» WORK REQUIRED
In the records that follow, find each line with "Abbreviation" and pull it out.

» RECORD EXTRACTS

(** The three kinds of step. *)
Lemma step_cases i s s' :
  step table i s = Some s' →
  (∃ self rest,
      workers_ s !! i = Some Idle ∧
      ThreadPool.tasks_ (pool_ s) = self :: rest ∧
      world s' = world s ∧
      pool_ s' = (ThreadPool.pop_task (pool_ s)).2 ∧
      workers_ s' = <[i := Busy self O]> (workers_ s)) ∨
  (∃ self pc task stmt,
      workers_ s !! i = Some (Busy self pc) ∧
      table !! self = Some task ∧
      run_body task !! pc = Some stmt ∧
      exec task self stmt (world s) = Some (world s') ∧
      pool_ s' = pool_ s ∧
      workers_ s' = <[i := Busy self (S pc)]> (workers_ s)) ∨
  (∃ self pc task,
      workers_ s !! i = Some (Busy self pc) ∧
      table !! self = Some task ∧
      run_body task !! pc = None ∧
      world s' = world s ∧
      pool_ s' = ThreadPool.complete_task (pool_ s) ∧
      workers_ s' = <[i := Idle]> (workers_ s)).
Proof.
  unfold step. intros Hstep.
  destruct (workers_ s !! i) as [[|self pc]|] eqn:Hwk; [| |done].
  - left. unfold ThreadPool.pop_task in *.
    destruct (ThreadPool.tasks_ (pool_ s)) as [|self rest] eqn:Hq; [done|].
    inversion Hstep; subst; clear Hstep. simpl. by exists self, rest.
  - right. destruct (table !! self) as [task|] eqn:Htask; [|done]. simpl in Hstep.
    destruct (run_body task !! pc) as [stmt|] eqn:Hpc.
    + left. destruct (exec task self stmt (world s)) as [w'|] eqn:Hexec; [|done].
      inversion Hstep; subst; clear Hstep. simpl. by exists self, pc, task, stmt.
    + right. inversion Hstep; subst; clear Hstep. simpl. by exists self, pc, task.
Qed.

Lemma step_reachability i s s' :
  step table i s = Some s' →
  reachability_ (world s') = reachability_ (world s).
Proof.
  intros Hstep.
  apply step_cases in Hstep
    as [(self & rest & Hwk & Hq & Hw & Hp & Hws)
       |[(self & pc & task & stmt & Hwk & Htask & Hpc & Hexec & Hp & Hws)
        |(self & pc & task & Hwk & Htask & Hpc & Hw & Hp & Hws)]];
    [by rewrite Hw| |by rewrite Hw].
  by eapply exec_reachability.
Qed.

(** ** C2: the outward edge is produced between the return of the
    callable and the transition to [Complete] *)

Lemma out_edges_distinct_inj n m task task' :
  out_edges_distinct table → table !! n = Some task → table !! m = Some task' →
  out_edge_ task = out_edge_ task' → n = m.
Proof.
  intros Hnd Hn Hm Heq.
  apply elem_of_map_to_list, list_elem_of_lookup in Hn as [i Hi].
  apply elem_of_map_to_list, list_elem_of_lookup in Hm as [j Hj].
  assert (i = j) as ->.
  { eapply (NoDup_lookup _ i j (out_edge_ task)); [exact Hnd|..].
    - by rewrite list_lookup_fmap, Hi.
    - by rewrite list_lookup_fmap, Hj, Heq. }
  congruence.
Qed.

Lemma worker_in_order_exec task self stmt w w' wk :
  exec task self stmt w = Some w' →
  worker_in_order w wk → worker_in_order w' wk.
Proof.
  intros Hexec. destruct wk as [|n pc]; [done|]. simpl.
  intros Hwk task' Htask'. destruct (Hwk task' Htask') as [Hinv Hlatch]. split.
  - intros Hpc. eapply exec_invoked; [done|]. by apply Hinv.
  - intros Hpc. eapply exec_latch; [done|]. by apply Hlatch.
Qed.

Lemma produced_in_order_step i s s' :
  out_edges_distinct table →
  produced_in_order s → step table i s = Some s' → produced_in_order s'.
Proof.
  intros Hdistinct [Hglobal Hworkers] Hstep.
  apply step_cases in Hstep
    as [(self & rest & Hwk & Hq & Hw & Hp & Hws)
       |[(self & pc & task & stmt & Hwk & Htask & Hpc & Hexec & Hp & Hws)
        |(self & pc & task & Hwk & Htask & Hpc & Hw & Hp & Hws)]].
  - (* a closure is popped *)
    split; rewrite Hw; [done|]. rewrite Hws.
    apply Forall_insert; [done|]. intros task _. split; lia.
  - (* a statement of [run()] *)
    pose proof (Forall_lookup_1 _ _ _ _ Hworkers Hwk task Htask) as [Hinv Hlatch].
    apply run_body_lookup in Hpc as (nw & -> & Hstmt).
    split.
    + intros n task' Htask'. destruct (Hglobal n task' Htask') as [Hc Hl]. split.
      * intros Hcomplete. destruct (decide (n = self)) as [->|Hne].
        -- assert (task' = task) as -> by congruence.
           rewrite (exec_state_self _ _ _ _ _ Hexec) in Hcomplete.
           eapply exec_latch; [done|].
           destruct Hstmt as [(e & _ & ->)|[[-> ->]|[[-> ->]|[[-> ->]|
                             [[-> ->]|[[-> ->]|[[-> ->]|[-> ->]]]]]]]];
             try (by apply Hc).
           apply Hlatch. lia.
        -- eapply exec_latch; [done|]. apply Hc.
           by rewrite <- (exec_state _ _ _ _ _ n Hexec Hne).
      * intros Hlatched. eapply exec_invoked; [done|].
        destruct (exec_latch_inv _ _ _ _ _ _ Hexec Hlatched) as [Hold|[-> Heq]];
          [by apply Hl|].
        assert (n = self) as -> by (by eapply out_edges_distinct_inj).
        apply Hinv.
        destruct Hstmt as [(e & _ & ?)|[[-> ?]|[[-> ?]|[[-> ?]|
                          [[-> ?]|[[-> ?]|[[-> ?]|[-> ?]]]]]]]]; try done. lia.
    + rewrite Hws. apply Forall_insert.
      * eapply Forall_impl; [exact Hworkers|].
        intros wk. by eapply worker_in_order_exec.
      * intros task' Htask'. assert (task' = task) as -> by congruence. split.
        -- intros Hlt.
           destruct (decide (pc = 2 + length (waits task))%nat) as [->|Hne].
           ++ destruct Hstmt as [(e & He & ?)|[[? ?]|[[? ?]|[[? ->]|
                                [[? ?]|[[? ?]|[[? ?]|[? ?]]]]]]]]; try lia.
              { apply lookup_lt_Some in He. lia. }
              by eapply exec_invoke_logged.
           ++ eapply exec_invoked; [done|]. apply Hinv. lia.
        -- intros Hlt.
           destruct (decide (pc = 4 + length (waits task))%nat) as [->|Hne].
           ++ destruct Hstmt as [(e & He & ?)|[[? ?]|[[? ?]|[[? ?]|
                                [[? ?]|[[? ->]|[[? ?]|[? ?]]]]]]]]; try lia.
              { apply lookup_lt_Some in He. lia. }
              by eapply exec_out_edge_latched.
           ++ eapply exec_latch; [done|]. apply Hlatch. lia.
  - (* the closure has returned *)
    split; rewrite Hw; [done|]. rewrite Hws. by apply Forall_insert.
Qed.

(** The same order among the workers of the executor.  From a fresh
    start (no task has run, no outward edge is retrievable, the
    workers idle), in every state that the workers can reach, whatever
    the schedule: a task whose state is stored as [Complete] has its
    outward edge retrievable, and a retrievable outward edge belongs
    to a task whose callable has returned. *)
Lemma outward_edge_latched_before_complete s0 s n task :
  out_edges_distinct table → fresh_tasks table (world s0) → all_idle s0 →
  reachable table s0 s →
  table !! n = Some task →
  (get_state (world s) n = Complete →
     is_retrievable (world s) (out_edge_ task) = true) ∧
  (is_retrievable (world s) (out_edge_ task) = true → n ∈ invoked (world s)).
Proof.
  intros Hdistinct Hfresh Hidle Hreach.
  assert (produced_in_order s) as [Hglobal _]; [|by apply Hglobal].
  eapply reachable_ind; [exact Hreach| |].
  - split.
    + intros m task' Htask'. destruct (Hfresh m task' Htask') as [Hst Hl].
      split; intros Hyp; congruence.
    + eapply Forall_impl; [exact Hidle|]. by intros wk ->.
  - intros s1 i s2 Hinv Hstep. by eapply produced_in_order_step.
Qed.
End ExecutorRuns.

(** * The results of a run *)

Section ExecutorResults.
Import MachineInt Task ThreadPoolExecutor.
Context {V : Type} `{ValueInit V}.
Variable table : gmap nat (Task.t V).
(** [eval e]: the value that edge [e] is to carry. *)
Variable eval : nat → V.
Implicit Types (s : System V) (w : Task.World V) (wk : Worker).

Local Abbreviation expected_value := (ThreadPoolExecutor.expected_value table eval).
Local Abbreviation expected_arguments := (ThreadPoolExecutor.expected_arguments eval).
Local Abbreviation evaluates := (ThreadPoolExecutor.evaluates table eval).
Local Abbreviation value_edges := (ThreadPoolExecutor.value_edges table).
Local Abbreviation wired_slot := (ThreadPoolExecutor.wired_slot table).
Local Abbreviation wired := (ThreadPoolExecutor.wired table).
Local Abbreviation edges_hold := (ThreadPoolExecutor.edges_hold table eval).
Local Abbreviation result_holds := (ThreadPoolExecutor.result_holds table eval).
Local Abbreviation worker_holds := (ThreadPoolExecutor.worker_holds table eval).
Local Abbreviation results_hold := (ThreadPoolExecutor.results_hold table eval).

Lemma busy_count_insert workers i wk wk' :
  workers !! i = Some wk →
  (busy_count (<[i := wk']> workers) + busy_count [wk]
   = busy_count workers + busy_count [wk'])%nat.
Proof.
  revert i. induction workers as [|x workers IH]; intros i Hi; [done|].
  destruct i as [|i]; simpl in *.
  - inversion Hi; subst. destruct wk, wk'; simpl; lia.
  - specialize (IH i Hi). destruct x; simpl in *; lia.
Qed.

Lemma busy_count_zero workers i self pc :
  busy_count workers = O → workers !! i = Some (Busy self pc) → False.
Proof.
  revert i. induction workers as [|x workers IH]; intros i Hz Hi; [done|].
  destruct i as [|i]; simpl in *.
  - inversion Hi; subst. done.
  - destruct x; simpl in *; [by eapply IH|done].
Qed.
(** * bnp: extraction of account operations from bank statement reports

    A shallow embedding of the report parser (walk, stripValue, stripDate,
    parseTotalLine, parseOpLine, parseOps, filterOnSourceColumn, hashOp,
    extractPDFOps, convertOpsToValues) followed by the properties proved
    about it.

    Modelling conventions.
    - [int64] values are integers of [Z]; every operation that can leave the
      64-bit range in the source is wrapped with [wrap64].
    - Go strings are byte strings: [string] of the standard library.
    - A [float64] column is only ever compared ([==], [<], [>=]) and used
      as a map key, never computed with; columns are modelled as integers
      of [Z] (no NaN).
    - A pair [(result, error)] returned by a Go function is a pair whose
      second component is [None] for a [nil] error.
    - [pdf.Value], [regexp], [strconv], [fmt] and [time] are libraries the
      program calls; the part of their behaviour the program relies on is
      written out below. *)

From Stdlib Require Import ZArith String Ascii List Lia.
From Stdlib Require Import DecimalString DecimalN DecimalPos.
From stdpp Require Import gmap strings list.

Local Open Scope string_scope.
Local Open Scope list_scope.
Local Open Scope Z_scope.
(** * Linggango Russian translation scripts: sentence-case normalizer and tree merger

    A shallow embedding of [scripts/fix_capitalization.py] and
    [scripts/sync_translations.py].

    - A Python [str] is a sequence of Unicode code points: [list char] with
      [char := N].
    - Indices are Python integers ([Z]); [text[i]] is [getitem], which raises
      [IndexError] outside the range.
    - A computation either returns, raises, or (for the fuelled loops of the
      model only) runs out of fuel: the type [outcome].
    - A JSON document is the tagged union [json]; a Python [dict] is an
      insertion-ordered association list whose keys are pairwise distinct
      ([wf]).
*)

From Stdlib Require Import List NArith ZArith Bool Lia.
Import ListNotations.

Local Open Scope Z_scope.

Set Warnings "-register-all".

(* ================================================================== *)
(** ** Outcomes of a computation *)

Inductive outcome (A : Type) : Type :=
| Returns (a : A)      (* normal return *)
| Raises               (* a Python exception escaped *)
| Timeout.             (* the fuel of the model ran out *)

Arguments Returns {A} a.
Arguments Raises {A}.
Arguments Timeout {A}.

Definition bind {A B : Type} (m : outcome A) (k : A -> outcome B) : outcome B :=
  match m with
  | Returns a => k a
  | Raises => Raises
  | Timeout => Timeout
  end.

Declare Scope outcome_scope.
Delimit Scope outcome_scope with outcome.
Notation "x <- m ;; k" := (bind m (fun x => k))
  (at level 61, m at next level, right associativity) : outcome_scope.
Local Open Scope outcome_scope.

(* ================================================================== *)
(** ** Strings and characters *)

Definition char : Type := N.
Definition str : Type := list char.

Definition len {A : Type} (l : list A) : Z := Z.of_nat (length l).

(** Python's [l[i]]: negative indices count from the end, anything outside
    the list raises. *)
Definition getitem {A : Type} (l : list A) (i : Z) : outcome A :=
  let idx := if i <? 0 then len l + i else i in
  if (idx <? 0) || (len l <=? idx) then Raises
  else match nth_error l (Z.to_nat idx) with
       | Some a => Returns a
       | None => Raises
       end.

(** [c in s] for a one-character [c]. *)
Definition in_chars (c : char) (s : str) : bool := existsb (N.eqb c) s.

Definition str_eqb (a b : str) : bool :=
  if list_eq_dec N.eq_dec a b then true else false.

Definition section_sign : char := 167%N.   (* '§' *)
Definition newline : char := 10%N.         (* '\n' *)
Definition terminators : str := [46; 33; 63]%N.          (* '.!?' *)
Definition blanks : str := [32; 9]%N.                    (* ' \t' *)
Definition blanks_or_terminators : str := [32; 9; 46; 33; 63]%N.  (* ' \t.!?' *)
Definition blanks_or_newline : str := [32; 9; 10]%N.     (* ' \t\n' *)

(** The letters of [RUSSIAN_UPPER] and [RUSSIAN_LOWER], in the order of the
    source literals (the letter io sits after ie). *)
Definition RUSSIAN_UPPER : str :=
  [1040; 1041; 1042; 1043; 1044; 1045; 1025; 1046; 1047; 1048; 1049;
   1050; 1051; 1052; 1053; 1054; 1055; 1056; 1057; 1058; 1059; 1060;
   1061; 1062; 1063; 1064; 1065; 1066; 1067; 1068; 1069; 1070; 1071]%N.

Definition RUSSIAN_LOWER : str :=
  [1072; 1073; 1074; 1075; 1076; 1077; 1105; 1078; 1079; 1080; 1081;
   1082; 1083; 1084; 1085; 1086; 1087; 1088; 1089; 1090; 1091; 1092;
   1093; 1094; 1095; 1096; 1097; 1098; 1099; 1100; 1101; 1102; 1103]%N.

Definition RUSSIAN_ALL : str := RUSSIAN_UPPER ++ RUSSIAN_LOWER.

(** [RUSSIAN_RE = re.compile(r'[а-яА-ЯёЁ]')]: one character of the class. *)
Definition russian_class (c : char) : bool :=
  ((1072 <=? c) && (c <=? 1103) || (1040 <=? c) && (c <=? 1071)
   || (c =? 1105) || (c =? 1025))%N.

» ANSWER TO THE EXERCISE
Local Abbreviation expected_value := (ThreadPoolExecutor.expected_value table eval).
Local Abbreviation expected_arguments := (ThreadPoolExecutor.expected_arguments eval).
Local Abbreviation evaluates := (ThreadPoolExecutor.evaluates table eval).
Local Abbreviation value_edges := (ThreadPoolExecutor.value_edges table).
Local Abbreviation wired_slot := (ThreadPoolExecutor.wired_slot table).
Local Abbreviation wired := (ThreadPoolExecutor.wired table).
Local Abbreviation edges_hold := (ThreadPoolExecutor.edges_hold table eval).
Local Abbreviation result_holds := (ThreadPoolExecutor.result_holds table eval).
Local Abbreviation worker_holds := (ThreadPoolExecutor.worker_holds table eval).
Local Abbreviation results_hold := (ThreadPoolExecutor.results_hold table eval).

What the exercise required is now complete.